Facilitation services (commissions and service fees)
The Company offers its facilitation services to travel suppliers and travelers through the following business models: the Prepay/Merchant Model and the
Model, which represents approximately 78% and 2% of the Company’s total revenue for the year ended December 31, 2019, respectively. The remaining 20% of the total revenue comprises the other revenue sources including GDS incentives and advertising revenue.
Under both business models, the Company provides travel suppliers access to the Company’s platform so they can have an outlet for selling their travel products to millions of travelers in an interactive and organized way. Specifically, the Company’s performance obligation to travel suppliers is to help them facilitate the sales of their travel products by connecting the travel supplier and the traveler. The Company receives a commission from the travel supplier in exchange for satisfying its performance obligation to the travel supplier. Under the contracts with travel suppliers, after an initial booking is completed, there are no post booking services outstanding to the travel supplier included in the initial performance obligation.

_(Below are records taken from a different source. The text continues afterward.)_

(** * Sampling module for Wishart processes (regain.bayesian.sampling)

    A shallow embedding of [src/regain/bayesian/sampling.py]:
    [elliptical_slice], [sample_hyper_kernel], [logpunorm], [sample_L2],
    [_sample_ell_comp] and [logp_ell_posterior].

    - Floats are an abstract scalar interface ([Scalar]); nothing below
      relies on an algebraic law of floating-point arithmetic.  The module
      is instantiated twice at the end of the definitions: with exact
      rationals (to run the samplers on concrete inputs) and with the real
      numbers (for the one claim that is an identity of real arithmetic).
    - numpy arrays are a shape together with row-major data ([ndarray]);
      the element-wise operations implement numpy's broadcasting, with its
      [ValueError] when shapes do not match.
    - The global [np.random] stream is an explicit generator that is
      threaded through every call, together with the log of the draws that
      were made.
    - Objects mutated in place (the state bundle of [elliptical_slice], the
      array [Ltau] of [sample_L2]) live in the store of a state-and-exception
      monad; an exception keeps the store as it was when it was raised. *)

From Stdlib Require Import ZArith QArith Reals Lra Lia String.
From stdpp Require Import base option list strings.

Open Scope nat_scope.

(** ** Scalars *)

(** Python floats (numpy float64).  [f_lit] reads a decimal literal or an
    integer that Python promotes to float. *)
Class Scalar (R : Type) := {
  f_lit : Q -> R;
  f_pi : R;
  fadd : R -> R -> R;
  fsub : R -> R -> R;
  fmul : R -> R -> R;
  fdiv : R -> R -> R;
  fneg : R -> R;
  fcos : R -> R;
  fsin : R -> R;
  flog : R -> R;
  fexp : R -> R;
  fsqrt : R -> R;
  freal : R -> R;            (* np.real *)
  flt : R -> R -> bool;      (* x < y *)
  fle : R -> R -> bool;      (* x <= y *)
}.

Section Scalars.
Context {R : Type} `{Scalar R}.

Definition f_zero : R := f_lit 0.
Definition f_one : R := f_lit 1.
Definition f_two : R := f_lit 2.
Definition f_nat (n : nat) : R := f_lit (inject_Z (Z.of_nat n)).

(** [x > y] *)
Definition fgt (x y : R) : bool := flt y x.

(** Python's builtin [min(a, b)]: [b] when [b < a], otherwise [a]. *)
Definition py_min (a b : R) : R := if flt b a then b else a.

(** [x ** 2] *)
Definition fsquare (x : R) : R := fmul x x.

(** [stats.norm.pdf(x, m, s)], written as the source does next to its use:
    [np.exp(-0.5 * ((x - m)/s)**2) / (np.sqrt(2*np.pi) * s)]. *)
Definition norm_pdf (x m s : R) : R :=
  fdiv (fexp (fmul (f_lit (-1 # 2)) (fsquare (fdiv (fsub x m) s))))
       (fmul (fsqrt (fmul f_two f_pi)) s).
End Scalars.

(** ** Exceptions and outcomes *)

Inductive Exn : Type :=
| ValueError (msg : string)
| RuntimeError (msg : string)
| IndexError (msg : string).

Inductive Outcome (A : Type) : Type :=
| Returned (a : A)
| Raised (e : Exn).
Arguments Returned {A} _.
Arguments Raised {A} _.

Definition prior_shape_msg : string :=
  "Prior must be given by a D-element sample or DxD chol(Sigma)".
Definition shrunk_msg : string :=
  "BUG DETECTED: Shrunk to current position and still not acceptable.".
(** numpy's messages are kept up to the shapes and indices they quote. *)
Definition broadcast_msg : string :=
  "operands could not be broadcast together".
Definition unpack_few_msg (got : nat) : string :=
  "not enough values to unpack (expected 3, got "
  +:+ match got with 0 => "0" | 1 => "1" | _ => "2" end +:+ ")".
Definition unpack_many_msg : string :=
  "too many values to unpack (expected 3)".
Definition reshape_msg : string :=
  "cannot reshape array".
Definition index_msg : string :=
  "index is out of bounds".
Definition too_many_indices_msg : string :=
  "too many indices for array".
Definition tril_msg : string :=
  "input array must be 2-d".
Definition assign_msg : string :=
  "shape mismatch: value array could not be broadcast to indexing result".

(** ** numpy arrays *)

Record ndarray (R : Type) : Type := mk_ndarray {
  shape : list nat;
  data : list R;           (* row-major (C order) *)
}.
Arguments mk_ndarray {R} shape data.
Arguments shape {R} _.
Arguments data {R} _.

(** [a.size] of a shape *)
Definition shape_size (s : list nat) : nat := fold_right Nat.mul 1 s.

(** numpy's broadcasting rule on shapes, aligned at the last axis: two
    dimensions are compatible when they are equal or one of them is 1. *)
Fixpoint broadcast_rev (s1 s2 : list nat) : option (list nat) :=
  match s1, s2 with
  | [], s => Some s
  | s, [] => Some s
  | d1 :: r1, d2 :: r2 =>
      match broadcast_rev r1 r2 with
      | None => None
      | Some r =>
          if d1 =? d2 then Some (d1 :: r)
          else if d1 =? 1 then Some (d2 :: r)
          else if d2 =? 1 then Some (d1 :: r)
          else None
      end
  end.

Definition broadcast_shapes (s1 s2 : list nat) : option (list nat) :=
  match broadcast_rev (rev s1) (rev s2) with
  | None => None
  | Some r => Some (rev r)
  end.

(** All multi-indices of a shape, in row-major order. *)
Fixpoint indices (s : list nat) : list (list nat) :=
  match s with
  | [] => [[]]
  | d :: r => flat_map (fun i => map (cons i) (indices r)) (seq 0 d)
  end.

(** Flat offset, in an array of shape [s], of the element that broadcasting
    puts at multi-index [idx] of the result: leading result axes that the
    array lacks are dropped, and an axis of length 1 is read at 0. *)
Definition broadcast_offset (s idx : list nat) : nat :=
  fold_left (fun acc di => acc * fst di + (if fst di =? 1 then 0 else snd di))
            (combine s (drop (length idx - length s) idx)) 0.

Section Arrays.
Context {R : Type} `{Scalar R}.

Definition np_size (a : ndarray R) : nat := shape_size (shape a).

Definition np_get (a : ndarray R) (idx : list nat) : R :=
  nth (broadcast_offset (shape a) idx) (data a) f_zero.

(** [a * c] for a Python float [c] *)
Definition np_scale (a : ndarray R) (c : R) : ndarray R :=
  mk_ndarray (shape a) (map (fun x => fmul x c) (data a)).

(** element-wise binary operation with broadcasting *)
Definition np_binop (f : R -> R -> R) (a b : ndarray R)
  : Outcome (ndarray R) :=
  match broadcast_shapes (shape a) (shape b) with
  | None => Raised (ValueError broadcast_msg)
  | Some s =>
      Returned (mk_ndarray s (map (fun idx => f (np_get a idx) (np_get b idx))
                             (indices s)))
  end.

Definition np_add := np_binop fadd.
Definition np_mul := np_binop fmul.

(** [np.real(a)] *)
Definition np_real (a : ndarray R) : ndarray R :=
  mk_ndarray (shape a) (map freal (data a)).

(** [np.reshape(a, s)] *)
Definition np_reshape (a : ndarray R) (s : list nat) : Outcome (ndarray R) :=
  if np_size a =? shape_size s then Returned (mk_ndarray s (data a))
  else Raised (ValueError reshape_msg).

(** [m.T.dot(z)] for a [D]-by-[D] matrix [m] and a [D]-vector [z]:
    entry [j] is the sum over [i] of [m[i, j] * z[i]]. *)
Definition np_dot_T (D : nat) (m : ndarray R) (z : list R) : ndarray R :=
  mk_ndarray [D]
    (map (fun j =>
            fold_left (fun acc i =>
                         fadd acc (fmul (nth (i * D + j) (data m) f_zero)
                                        (nth i z f_zero)))
                      (seq 0 D) f_zero)
         (seq 0 D)).

(** [np.zeros(s)] *)
Definition np_zeros (s : list nat) : ndarray R :=
  mk_ndarray s (repeat f_zero (shape_size s)).
End Arrays.

(** ** Pure computations that may raise *)

Global Instance Outcome_ret : MRet Outcome := fun A a => Returned a.
Global Instance Outcome_bind : MBind Outcome := fun A B f m =>
  match m with
  | Returned a => f a
  | Raised e => Raised e
  end.

(** [v, p, N = s] for a shape tuple [s] *)
Definition unpack3 (s : list nat) : Outcome (nat * nat * nat) :=
  match s with
  | [v; p; N] => Returned (v, p, N)
  | [] | [_] | [_; _] => Raised (ValueError (unpack_few_msg (length s)))
  | _ => Raised (ValueError unpack_many_msg)
  end.

(** [l[i]] for a one-dimensional array and an index from [range] *)
Definition py_index {A : Type} (l : list A) (i : nat) : Outcome A :=
  match l !! i with
  | Some x => Returned x
  | None => Raised (IndexError index_msg)
  end.

(** Shape of [a[..., 0]] for an array of shape [s] *)
Definition ellipsis_0_shape (s : list nat) : Outcome (list nat) :=
  match rev s with
  | [] => Raised (IndexError too_many_indices_msg)
  | 0 :: _ => Raised (IndexError index_msg)
  | S _ :: r => Returned (rev r)
  end.

(** Row-major mask of the positions [np.tril_indices_from] selects in an
    [n]-by-[m] matrix: those with column <= row. *)
Definition tril_mask (n m : nat) : list bool :=
  flat_map (fun i => map (fun j => bool_decide (j <= i)) (seq 0 m)) (seq 0 n).

Definition tril_count (n m : nat) : nat :=
  length (filter (fun b => b = true) (tril_mask n m)).

Section Tril.
Context {R : Type} `{Scalar R}.

(** The zero matrix with [vals], in order, at the selected positions. *)
Fixpoint scatter (mask : list bool) (vals : list R) : list R :=
  match mask with
  | [] => []
  | true :: mk =>
      match vals with
      | v :: vs => v :: scatter mk vs
      | [] => f_zero :: scatter mk []
      end
  | false :: mk => f_zero :: scatter mk vals
  end.

(** [t[:, None]] *)
Definition np_new_axis1 (t : ndarray R) : Outcome (ndarray R) :=
  match shape t with
  | [] => Raised (IndexError too_many_indices_msg)
  | d :: r => Returned (mk_ndarray (d :: 1 :: r) (data t))
  end.

(** [L = np.zeros_like(S0); L[np.tril_indices_from(L)] = Lv] for a
    one-dimensional [Lv]; a value array of length 1 is broadcast. *)
Definition tril_from (S0_shape : list nat) (Lv : list R)
  : Outcome (ndarray R) :=
  match S0_shape with
  | [n; m] =>
      if length Lv =? tril_count n m
      then Returned (mk_ndarray [n; m] (scatter (tril_mask n m) Lv))
      else match Lv with
           | [v] => Returned (mk_ndarray [n; m]
                       (scatter (tril_mask n m) (repeat v (tril_count n m))))
           | _ => Raised (ValueError assign_msg)
           end
  | _ => Raised (ValueError tril_msg)
  end.
End Tril.

(** ** The random stream *)

(** What [np.random] was asked for. *)
Inductive Draw (R : Type) : Type :=
| DrawUniform                      (* np.random.uniform() *)
| DrawNormal (loc scale : R)       (* np.random.normal(loc, scale) *)
| DrawLognormal (mu sigma : R).    (* np.random.lognormal(mu, sigma) *)
Arguments DrawUniform {R}.
Arguments DrawNormal {R} _ _.
Arguments DrawLognormal {R} _ _.

(** A generator: each draw gives a value and the next generator state. *)
Class RandomState (R G : Type) := {
  rs_uniform : G -> R * G;
  rs_normal : R -> R -> G -> R * G;
  rs_lognormal : R -> R -> G -> R * G;
}.

Record Rng (R G : Type) : Type := mk_Rng {
  gen : G;
  draws : list (Draw R);     (* oldest first *)
}.
Arguments mk_Rng {R G} gen draws.
Arguments gen {R G} _.
Arguments draws {R G} _.

(** ** State and exceptions *)

Section Monad.
Context {R G : Type} `{Scalar R} `{RandomState R G}.

Definition M (St A : Type) : Type :=
  St * Rng R G -> Outcome A * (St * Rng R G).

Global Instance M_ret {St} : MRet (M St) := fun A a w => (Returned a, w).
Global Instance M_bind {St} : MBind (M St) := fun A B f m w =>
  match m w with
  | (Returned a, w') => f a w'
  | (Raised e, w') => (Raised e, w')
  end.

Definition raise {St A} (e : Exn) : M St A := fun w => (Raised e, w).

Definition lift {St A} (o : Outcome A) : M St A := fun w => (o, w).

Definition get_store {St} : M St St := fun w => (Returned (fst w), w).

Definition modify_store {St} (f : St -> St) : M St unit :=
  fun w => (Returned tt, (f (fst w), snd w)).

(** Run a computation that uses no store inside one that has a store. *)
Definition frame {St A} (m : M unit A) : M St A := fun w =>
  match m (tt, snd w) with
  | (o, (_, rng')) => (o, (fst w, rng'))
  end.

Definition random_uniform {St} : M St R := fun w =>
  let '(u, g) := rs_uniform (gen (snd w)) in
  (Returned u, (fst w, mk_Rng g (draws (snd w) ++ [DrawUniform]))).

Definition random_normal {St} (loc scale : R) : M St R := fun w =>
  let '(x, g) := rs_normal loc scale (gen (snd w)) in
  (Returned x, (fst w, mk_Rng g (draws (snd w) ++ [DrawNormal loc scale]))).

Definition random_lognormal {St} (mu sigma : R) : M St R := fun w =>
  let '(x, g) := rs_lognormal mu sigma (gen (snd w)) in
  (Returned x, (fst w, mk_Rng g (draws (snd w) ++ [DrawLognormal mu sigma]))).

(** A computation keeps the store when it never writes it. *)
Definition keeps_store {St A} (m : M St A) : Prop :=
  forall w, fst (snd (m w)) = fst w.

(** [np.random.normal(size=n)]: [n] standard normal draws, in order *)
Fixpoint random_normal_size {St} (n : nat) : M St (list R) :=
  match n with
  | 0 => mret []
  | S n' =>
      z ← random_normal f_zero f_one;
      zs ← random_normal_size n';
      mret (z :: zs)
  end.
End Monad.

(** ** External collaborators

    Functions of [regain.bayesian.stats], [regain.bayesian.wishart_process_],
    numpy, scipy and scikit-learn that the module calls and whose values the
    properties below do not depend on.  They are pure. *)
Class Collaborators (R : Type) := {
  (* regain.bayesian.wishart_process_ *)
  GWP_construct : ndarray R -> ndarray R -> option (ndarray R) -> ndarray R;
  (* regain.bayesian.stats *)
  log_lik_frob : ndarray R -> ndarray R -> R -> R;
  log_likelihood_normal : R -> R -> R -> R;
  lognormal_logpdf : R -> R -> R -> R;     (* x, mu, sigma *)
  lognormal_pdf : R -> R -> R -> R;        (* x, mu, sigma *)
  lognstat : R -> R -> R * R;
  (* np.array([u.dot(u.T) for u in a.T]) *)
  cross_products : ndarray R -> ndarray R;
  (* scipy.linalg.pinvh *)
  pinvh : ndarray R -> ndarray R;
  (* sklearn.utils.extmath.fast_logdet *)
  fast_logdet : ndarray R -> R;
  (* np.tensordot(a, b, axes=([1, 0], [1, 0])) *)
  tensordot_10 : ndarray R -> ndarray R -> ndarray R;
  (* np.sum *)
  np_sum : ndarray R -> R;
}.
(** * Vinted buy/resell scanner: scoring engine and page fetcher

    A shallow embedding of [src/app.py].

    Conventions of the embedding.
    - In [Scoring] a Python [float] is an exact rational ([Q]): the
      arithmetic of the engine is read over the rationals, [round(x, n)] is
      rounding to the nearest multiple of [10^-n], ties to even.  Bounds and
      orderings are stated there.
    - In [Binary64] the median and the net profit are embedded again on the
      floats of the kernel (IEEE 754 binary64, the [float] of Python), with
      Python's [round]: the results to the cent are stated there, since
      double arithmetic and exact arithmetic differ in the last place
      (asking 8.34 against an estimate of 48.95 nets 27.71, not 27.72).
    - A Python [int] is a [Z]; [None] is [None]; a raised exception is the
      [Raise] case of [result].
    - The listing [dict] is read only through [listing.get(key, default)]:
      it is a record of optional, typed entries.
    - [math.log] and [datetime.fromisoformat] belong to the Python runtime,
      not to the program: they are variables of the section that embeds
      [velocity_score].  The instant returned by [datetime.now(timezone.utc)]
      is an explicit argument [now] (seconds since the epoch). *)

From Stdlib Require Import QArith Qround Qabs Qminmax Lqa Lia ZArith List String Ascii Bool.
From Stdlib Require Import Sorted Permutation.
From Stdlib Require Import Floats.
Import ListNotations.
Open Scope Q_scope.

(** Decimal literals of floats denote the nearest double, as in Python. *)
Set Warnings "-inexact-float".

(** ** Python builtins used by the engine *)

Module Py.

Inductive exn : Set := ValueError | ZeroDivisionError.

Inductive result (A : Type) : Type :=
| Ok (a : A)
| Raise (e : exn).
Arguments Ok {A} a.
Arguments Raise {A} e.

Definition bind {A B : Type} (c : result A) (k : A -> result B) : result B :=
  match c with
  | Ok a => k a
  | Raise e => Raise e
  end.

Notation "x <- c ;; k" := (bind c (fun x => k))
  (at level 61, c at next level, right associativity).

Definition Qltb (x y : Q) : bool := negb (Qle_bool y x).

(** [min(a, b)]: the first argument, unless the second is strictly smaller. *)
Definition py_min (a b : Q) : Q := if Qltb b a then b else a.

(** [max(a, b)]: the first argument, unless the second is strictly greater. *)
Definition py_max (a b : Q) : Q := if Qltb a b then b else a.

(** [x / y] on floats with a divisor that is not a literal. *)
Definition truediv (x y : Q) : result Q :=
  if Qeq_bool y 0 then Raise ZeroDivisionError else Ok (x / y).

(** Nearest integer, ties to the even neighbour. *)
Definition round_half_even (x : Q) : Z :=
  let f := Qfloor x in
  let r := x - inject_Z f in
  if Qltb r (1 # 2) then f
  else if Qltb (1 # 2) r then (f + 1)%Z
  else if Z.even f then f else (f + 1)%Z.

Definition pow10 (ndigits : nat) : Q := inject_Z (10 ^ Z.of_nat ndigits).

(** [round(x, ndigits)]. *)
Definition round (x : Q) (ndigits : nat) : Q :=
  inject_Z (round_half_even (x * pow10 ndigits)) / pow10 ndigits.

(** [sorted(nums)]: a stable sort, here by insertion. *)
Fixpoint insert (x : Q) (l : list Q) : list Q :=
  match l with
  | [] => [x]
  | y :: t => if Qle_bool x y then x :: l else y :: insert x t
  end.

Fixpoint sorted (l : list Q) : list Q :=
  match l with
  | [] => []
  | x :: t => insert x (sorted t)
  end.

(** [s.replace("Z", "+00:00")]. *)
Fixpoint replace_Z (s : string) : string :=
  match s with
  | EmptyString => EmptyString
  | String c t =>
      if Ascii.eqb c "Z"%char then ("+00:00" ++ replace_Z t)%string
      else String c (replace_Z t)
  end.

(** Truth value of a string: empty strings are false. *)
Definition truthy (s : string) : bool :=
  match s with
  | EmptyString => false
  | String _ _ => true
  end.

(** A [datetime]: timezone-aware (an instant, in seconds since the epoch) or
    naive (a wall-clock reading).  [now - dt] with [now] aware raises
    [TypeError] on a naive [dt]. *)
Inductive datetime : Set :=
| Aware (t : Q)
| Naive (t : Q).

End Py.

Import Py.

(** ** Scoring engine *)

Module Scoring.

(** *** Config *)

Definition VINTED_FEES_PCT : Q := 0.10.
Definition AVG_SHIPPING_COST : Q := 5.0.
Definition DEFAULT_REFURB_COST : Q := 3.0.

Definition MIN_PROFIT_DESIRABLE : Q := 5.0.
Definition MAX_PROFIT_CONSIDERED : Q := 200.0.

Definition WEIGHT_PROFIT : Q := 0.40.
Definition WEIGHT_VELOCITY : Q := 0.55.
Definition WEIGHT_RISK : Q := 0.15.

(** *** Utils *)

Definition clamp (x lo hi : Q) : Q := py_max lo (py_min hi x).

Definition median (nums : list Q) : option Q :=
  match nums with
  | [] => None
  | _ =>
      let s := sorted nums in
      let n := List.length s in
      if Nat.eqb (n mod 2) 1 then Some (nth (n / 2) s 0)
      else Some ((nth (n / 2 - 1) s 0 + nth (n / 2) s 0) / 2.0)
  end.

Definition estimate_market_price (historical_prices : list Q) : option Q :=
  median historical_prices.

Definition compute_net_profit (asking_price : Q) (market_price_est : option Q)
  (fees_pct shipping refurb : Q) : option Q :=
  match market_price_est with
  | None => None
  | Some m =>
      let gross := m - asking_price in
      let fees := m * fees_pct in
      let net := gross - fees - shipping - refurb in
      Some (round net 2)
  end.

Definition risk_penalty (photo_quality : Q) (ambiguous_brand suspect_low_price : bool) : Q :=
  let r := 0.0 in
  let r := if Qltb photo_quality 0.5 then r + 0.25 else r in
  let r := if ambiguous_brand then r + 0.35 else r in
  let r := if suspect_low_price then r + 0.25 else r in
  clamp r 0.0 1.0.

(** The dictionary returned by [final_score]. *)
Record Final : Type := mkFinal {
  final_score_pct : Q;
  final_profit_normalized : Q;
  final_velocity : Q;
  final_risk : Q;
  final_net_profit : option Q
}.

Definition final_score (net_profit : option Q) (velocity risk min_profit max_profit : Q)
  : result Final :=
  profit_norm <-
    match net_profit with
    | None => Ok 0.0
    | Some np =>
        p <- truediv (np - min_profit) (max_profit - min_profit) ;;
        Ok (clamp p 0.0 1.0)
    end ;;
  let raw := WEIGHT_PROFIT * profit_norm + WEIGHT_VELOCITY * velocity - WEIGHT_RISK * risk in
  let raw := clamp raw 0.0 1.0 in
  let score_pct := round (raw * 100) 2 in
  Ok {| final_score_pct := score_pct;
        final_profit_normalized := round profit_norm 4;
        final_velocity := round velocity 4;
        final_risk := round risk 4;
        final_net_profit := option_map (fun np => round np 2) net_profit |}.

(** *** The part that calls into the Python runtime *)

Section Runtime.

(** [math.log] on its domain, the positive floats. *)
Variable ln : Q -> Q.

(** [datetime.fromisoformat]: [None] when it raises [ValueError]. *)
Variable fromisoformat : string -> option datetime.

Definition math_log (x : Q) : result Q :=
  if Qltb 0 x then Ok (ln x) else Raise ValueError.

(** Lines 84-92 of [velocity_score]: every exception raised under the [try]
    ([ValueError] of the parser, [TypeError] of the subtraction on a naive
    datetime) ends in [recency_factor = 0.0]. *)
Definition recency_factor (now : Q) (posted_at : option string) : Q :=
  match posted_at with
  | None => 0.0
  | Some s =>
      if truthy s then
        match fromisoformat (replace_Z s) with
        | Some (Aware dt) =>
            let delta_hours := py_max 0.0 ((now - dt) / 3600.0) in
            clamp (1 - delta_hours / (24 * 7)) 0.0 1.0
        | Some (Naive _) => 0.0
        | None => 0.0
        end
      else 0.0
  end.

(** The locals of [velocity_score], lines 81-82 and 94-96. *)
Definition price_ratio (asking_price m : Q) : result Q :=
  if Qltb 0 m then truediv asking_price m else Ok 1.0.

Definition price_factor (price_ratio : Q) : Q :=
  clamp (1.5 - price_ratio) 0.0 1.5 / 1.5.

Definition social (likes views : Z) : result Q :=
  social <- (l <- math_log (1 + inject_Z likes + inject_Z views / 20.0) ;; Ok (l / 5.0)) ;;
  Ok (clamp social 0.0 1.0).

Definition brand (brand_popularity : Q) : Q := clamp brand_popularity 0.0 1.0.

Definition velocity_score (now : Q) (asking_price : Q) (market_price_est : option Q)
  (posted_at : option string) (likes views : Z) (brand_popularity : Q) : result Q :=
  match market_price_est with
  | None => Ok 0.0
  | Some m =>
      price_ratio <- price_ratio asking_price m ;;
      let price_factor := price_factor price_ratio in
      let recency_factor := recency_factor now posted_at in
      social <- social likes views ;;
      let brand := brand brand_popularity in
      let score := 0.5 * price_factor + 0.3 * recency_factor + 0.15 * social + 0.05 * brand in
      Ok (clamp score 0.0 1.0)
  end.

(** The listing dictionary, as [score_listing] reads it: each key may be
    absent. *)
Record Listing : Type := mkListing {
  asking_price : option Q;
  market_price_est : option Q;
  historical_prices : option (list Q);
  posted_at : option string;
  likes : option Z;
  views : option Z;
  brand_popularity : option Q;
  photo_quality : option Q;
  ambiguous_brand : option bool;
  suspect_low_price : option bool
}.

(** [d.get(key, default)]. *)
Definition get {A : Type} (entry : option A) (default : A) : A :=
  match entry with
  | Some v => v
  | None => default
  end.

Record Components : Type := mkComponents {
  profit_normalized : Q;
  velocity : Q;
  risk : Q
}.

Record Raw : Type := mkRaw {
  velocity_raw : Q;
  risk_raw : Q;
  net_profit_raw : option Q
}.

(** The dictionary returned by [score_listing]. *)
Record ScoreResult : Type := mkScoreResult {
  result_asking_price : Q;
  result_market_price_est : option Q;
  net_profit : option Q;
  score : Q;
  components : Components;
  raw : Raw
}.

(** The local [market_est] of [score_listing], lines 138-140. *)
Definition market_est (listing : Listing) : option Q :=
  match market_price_est listing with
  | Some m => Some m
  | None => estimate_market_price (get (historical_prices listing) [])
  end.

Definition score_listing (now : Q) (listing : Listing) : result ScoreResult :=
  let asking := get (asking_price listing) 0.0 in
  let market_est := market_est listing in
  let netp := compute_net_profit asking market_est
                VINTED_FEES_PCT AVG_SHIPPING_COST DEFAULT_REFURB_COST in
  vel <- velocity_score now asking market_est (posted_at listing)
           (get (likes listing) 0%Z) (get (views listing) 0%Z)
           (get (brand_popularity listing) 0.5) ;;
  let risk := risk_penalty (get (photo_quality listing) 1.0)
                (get (ambiguous_brand listing) false)
                (get (suspect_low_price listing) false) in
  final <- final_score netp vel risk MIN_PROFIT_DESIRABLE MAX_PROFIT_CONSIDERED ;;
  Ok {| result_asking_price := asking;
        result_market_price_est := market_est;
        net_profit := final_net_profit final;
        score := final_score_pct final;
        components := {| profit_normalized := final_profit_normalized final;
                         velocity := final_velocity final;
                         risk := final_risk final |};
        raw := {| velocity_raw := vel; risk_raw := risk; net_profit_raw := netp |} |}.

Under both business models, the Company provides travelers access to the Company’s platforms so they can search for thousands of alternatives in travel products. The Company’s performance obligation to travelers is the handling and processing of a selected travel product, the facilitation of payment processing, and limited post-booking services related to handling minor inquiries or minor administrative changes (i.e. correction of clerical errors) to the reservations through the Company’s call center or via online. The Company considers these post-booking services to be immaterial in the context of the contract with the travelers. The Company charges a service fee to travelers, which is the consideration the Company receives in exchange for satisfying its performance obligation to the traveler. Any post-booking services beyond minor inquiries or minor administrative changes to the reservation, such as modifications to the original terms of the reservations, are considered as new performance obligations with the traveler and the travel supplier. Accordingly, the Company charges a new booking fee and a new administrative fee for this service. Also, if the requested change results in an incremental price of the reservation to the traveler set by the travel supplier, the Company receives an incremental commission from the travel supplier as well.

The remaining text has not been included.